FIG. 21B depicts channel voltages during one example of soft erase. Graph 2110 represents the channel voltage, which begins to couple down at t13, and gradually returns to 0V at t 16. Time margins of t17-t16 are provided to ensure that the channel voltage has completed its transition before Vsgd/Vsgs no longer floats, but rather t17 returns to being driven at 0V.

FIG. 21C depicts SGS and/or SGD transistor voltages during one example of soft erase. The SGS and/or SGD control gate voltages (shown 2120) are ramped down from t13-t14a to 0V, and then float from t14a-t17 (as indicated by the dashed lines).

FIG. 21D plots p-well voltage during one example of soft erase.
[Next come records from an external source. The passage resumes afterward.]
(* ===== verification/Shape.v ===== *)
(** * Shapes: schemas and conversions from a struct

    [include/zen/author/shape.hpp] derives, at compile time, a schema from a struct
    registered with [ZEN_SHAPE] and the conversions between the struct and a
    [Value].  Here the C++ types a field may have are a syntax, [Ty], with the types
    themselves as its meaning, [Member]; what the templates select by overloading is
    recursion on [Ty].  A struct is the tuple of its registered members. *)

From S2P Require Import Prelude Schema Value Gate.

(** ** The types of fields *)

(** [zen_name], [zen_version] and [zen_fields()]; a field entry names its member. *)
Inductive Ty : Type :=
| TyInt | TyFloat | TyText | TyBool | TyBytes
| TyVector (t : Ty)
| TyShape (s : Shape)
with Shape : Type := mkShape (zen_name : bytes) (zen_version : Z) (zen_fields : Entries)
with Entries : Type := NoEntry | FieldEntry (name : bytes) (t : Ty) (rest : Entries).

(** A [double] is its 64 bits, as in a cell. *)
Fixpoint Member (t : Ty) : Type :=
  match t with
  | TyInt => Z | TyFloat => Z | TyText => bytes | TyBool => bool | TyBytes => bytes
  | TyVector t => list (Member t)
  | TyShape s => Struct s
  end
with Struct (s : Shape) : Type := match s with mkShape _ _ fs => Members fs end
with Members (fs : Entries) : Type :=
  match fs with NoEntry => unit | FieldEntry _ t rest => (Member t * Members rest)%type end.

(** ** The schema *)

Fixpoint type_ref_for (t : Ty) : result TypeRef :=
  match t with
  | TyInt => type_of KInt
  | TyFloat => type_of KFloat
  | TyText => type_of KText
  | TyBool => type_of KBool
  | TyBytes => type_of KBytes
  | TyVector t => el ← type_ref_for t; Ok (type_list el)
  | TyShape s => sc ← build_schema s; type_message (Some sc)
  end
with build_schema (s : Shape) : result Schema :=
  match s with
  | mkShape name version fs => b ← add_entries fs (builder name version); builder_build b
  end
with add_entries (fs : Entries) (b : SchemaBuilder) : result SchemaBuilder :=
  match fs with
  | NoEntry => Ok b
  | FieldEntry name t rest =>
      tr ← type_ref_for t; add_entries rest (builder_add (mkField name tr true) b)
  end.

(** Built once; a value and a later use see the same schema. *)
Definition schema_of (s : Shape) : result Schema := build_schema s.

(** ** Struct to value *)

(** The loop over a vector, either way. *)
Fixpoint each {A B : Type} (f : A -> result B) (l : list A) : result (list B) :=
  match l with
  | [] => Ok []
  | a :: l => b ← f a; bs ← each f l; Ok (b :: bs)
  end.

Fixpoint to_cell (t : Ty) : Member t -> result Cell :=
  match t return Member t -> result Cell with
  | TyInt => fun v => Ok (CInt v)
  | TyFloat => fun v => Ok (CFloat v)
  | TyText => fun v => Ok (CText v)
  | TyBool => fun v => Ok (CBool v)
  | TyBytes => fun v => Ok (CBytes v)
  | TyVector t => fun v => arr ← each (to_cell t) v; Ok (CList arr)
  | TyShape s => fun u => v ← to_value s u; Ok (CMessage (Some v))
  end
with to_value (s : Shape) : Struct s -> result Value :=
  match s return Struct s -> result Value with
  | mkShape name version fs => fun obj =>
      sc ← schema_of (mkShape name version fs);
      v ← Value_new (Some sc);
      set_members fs obj v
  end
with set_members (fs : Entries) : Members fs -> Value -> result Value :=
  match fs return Members fs -> Value -> result Value with
  | NoEntry => fun _ v => Ok v
  | FieldEntry name t rest => fun obj v =>
      c ← to_cell t obj.1; v ← Value_set v name c; set_members rest obj.2 v
  end.

(** ** Value to struct *)

Fixpoint from_cell (t : Ty) : Cell -> result (Member t) :=
  match t return Cell -> result (Member t) with
  | TyInt => as_int
  | TyFloat => as_float
  | TyText => as_text
  | TyBool => as_bool
  | TyBytes => as_bytes
  | TyVector t => fun c => arr ← as_list c; each (from_cell t) arr
  | TyShape s => fun c => v ← as_message c; v ← deref v; from_value s v
  end
with from_value (s : Shape) : Value -> result (Struct s) :=
  match s return Value -> result (Struct s) with
  | mkShape _ _ fs => fun v => get_members fs v
  end
with get_members (fs : Entries) : Value -> result (Members fs) :=
  match fs return Value -> result (Members fs) with
  | NoEntry => fun _ => Ok tt
  | FieldEntry name t rest => fun v =>
      c ← deref (Value_get v name); m ← from_cell t c; ms ← get_members rest v; Ok (m, ms)
  end.

(** ** What the compiler sees to *)

Definition shape_name (s : Shape) : bytes := match s with mkShape n _ _ => n end.
Definition shape_version (s : Shape) : Z := match s with mkShape _ v _ => v end.
Definition shape_entries (s : Shape) : Entries := match s with mkShape _ _ fs => fs end.

Fixpoint entry_names (fs : Entries) : list bytes :=
  match fs with NoEntry => [] | FieldEntry name _ rest => name :: entry_names rest end.

(** The members of a struct have distinct names that are not empty, and a version
    is 32 bits wide; so in nested structs. *)
Fixpoint declared_ty (t : Ty) : Prop :=
  match t with TyVector t => declared_ty t | TyShape s => declared s | _ => True end
with declared (s : Shape) : Prop :=
  match s with
  | mkShape _ version fs =>
      in_u32 version /\ NoDup (entry_names fs) /\ Forall (fun n => n <> []) (entry_names fs) /\ declared_entries fs
  end
with declared_entries (fs : Entries) : Prop :=
  match fs with NoEntry => True | FieldEntry _ t rest => declared_ty t /\ declared_entries rest end.

Scheme Ty_mut := Induction for Ty Sort Prop
  with Shape_mut := Induction for Shape Sort Prop
  with Entries_mut := Induction for Entries Sort Prop.
Combined Scheme shape_ind from Ty_mut, Shape_mut, Entries_mut.

(** ** The derived schema *)

(** The fields a struct declares by hand. *)
Fixpoint entry_fields (fs : Entries) : result (list Field) :=
  match fs with
  | NoEntry => Ok []
  | FieldEntry name t rest => tr ← type_ref_for t; fl ← entry_fields rest; Ok (mkField name tr true :: fl)
  end.

Lemma add_entries_eq fs : forall b,
  add_entries fs b = (fl ← entry_fields fs; Ok (mkBuilder (sb_name b) (sb_version b) (sb_fields b ++ fl))).
Proof.
  induction fs as [|name t rest IH]; intros b; cbn [entry_fields add_entries].
  - cbn [mbind result_bind]. rewrite app_nil_r. by destruct b.
  - destruct (type_ref_for t); [|done..]. cbn [mbind result_bind]. rewrite IH.
    cbn [builder_add sb_name sb_version sb_fields]. destruct (entry_fields rest); [|done..].
    cbn [mbind result_bind]. by rewrite <-app_assoc.
Qed.

Lemma derived :
  (forall t, declared_ty t -> exists tr, type_ref_for t = Ok tr /\ wf_type tr) /\
  (forall s, declared s -> exists sc fl, build_schema s = Ok sc /\ wf_schema sc /\
     entry_fields (shape_entries s) = Ok fl /\
     Schema_name sc = shape_name s /\ Schema_version sc = shape_version s /\ Schema_fields sc = fl) /\
  (forall fs, declared_entries fs -> exists fl, entry_fields fs = Ok fl /\
     fname <$> fl = entry_names fs /\ Forall (fun f => required f = true) fl /\ Forall (fun f => wf_type (ftype f)) fl).
Proof.
  apply shape_ind; cbn [declared_ty declared declared_entries type_ref_for].
  1-5: intros _; eexists; (split; [reflexivity|]); by constructor.
  - intros t IH Ht. destruct (IH Ht) as (tr & -> & Hw). eexists. split; [reflexivity|]. by constructor.
  - intros s IH Hs. destruct (IH Hs) as (sc & fl & -> & Hw & _). eexists. split; [reflexivity|]. by constructor.
  - intros name version fs IH (Hv & Hnd & Hne & Hfs). destruct (IH Hfs) as (fl & Efl & En & _ & Hw).
    cbn [build_schema shape_entries]. rewrite add_entries_eq, Efl. cbn [mbind result_bind builder sb_name sb_version sb_fields app].
    unfold builder_build. cbn [sb_name sb_version sb_fields].
    assert (Forall (fun f => messages_wf (ftype f)) fl) as Hm.
    { eapply Forall_impl; [exact Hw|]. intros f. apply wf_type_messages_wf. }
    assert (valid_fields fl) as Hvalid.
    { split; [by rewrite En|]. split.
      - rewrite <-En, Forall_fmap in Hne. exact Hne.
      - eapply Forall_impl; [exact Hw|]. intros f. apply wf_type_valid. }
    destruct (Schema_new_cases name version fl) as [(_ & cid & _ & Esc)|[[] _]]; [|done].
    exists (mkSchema name version fl cid), fl. split; [exact Esc|]. split; [|done].
    apply (proj1 (proj2 (Schema_new_iff name version fl Hv Hm) _) Esc).
  - intros _. exists []. split; [done|]. split; [done|]. by split.
  - intros name t IHt rest IHr [Ht Hr]. cbn [entry_fields entry_names].
    destruct (IHt Ht) as (tr & -> & Hw). destruct (IHr Hr) as (fl & -> & <- & H1 & H2).
    eexists. split; [reflexivity|]. split; [done|]. split; by constructor.
Qed.

(** The derived schema is the hand-built one.  For every declared struct, [schema_of]
    succeeds and gives the schema that the constructor, hence a builder, gives for
    the struct's name, version and members in order, each required and of the type
    its C++ type stands for: same fields, same content id. *)
Theorem schema_of_spec s :
  declared s ->
  exists sc fl, schema_of s = Ok sc /\ wf_schema sc /\
    entry_fields (shape_entries s) = Ok fl /\ fname <$> fl = entry_names (shape_entries s) /\
    Forall (fun f => required f = true) fl /\
    Schema_new (shape_name s) (shape_version s) fl = Ok sc.
Proof.
  intros Hs. destruct (proj1 (proj2 derived) s Hs) as (sc & fl & E & Hw & Efl & Hn & Hv & Hf).
  destruct s as [name version fs]. cbn [shape_entries shape_name shape_version] in *.
  destruct Hs as (Hver & _ & _ & Hfs). destruct (proj2 (proj2 derived) fs Hfs) as (fl' & Efl' & En & Hr & Hwt).
  rewrite Efl in Efl'. injection Efl' as <-. exists sc, fl. do 5 (split; [done|]).
  assert (Forall (fun f => messages_wf (ftype f)) fl) as Hm.
  { eapply Forall_impl; [exact Hwt|]. intros f. apply wf_type_messages_wf. }
  by apply (proj2 (Schema_new_iff name version fl Hver Hm)).
Qed.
Vp-well (curve 2130) can remain at a level such as 1V before t18 ramps down to 0V during soft erase.

Fig. 22A-22D depict waveforms in soft erase in which SGS and/or SGD transistors are driven with a negative voltage to bias the transistors to generate holes through GIDL, consistent with fig. 20B and 20C.

FIG. 22A depicts a graph of exemplary waveforms in a read operation, which is followed by a soft erase. This soft erase process can be shortened in time compared to the soft erase of FIGS. 21A-21D because the pass voltage is not held at VpassL. The waveforms 1115-1117 and 1120-1122 of FIG. 10C are repeated. Waveform 2110 represents the channel voltage that is coupled down at t13 and then boosted, as previously discussed.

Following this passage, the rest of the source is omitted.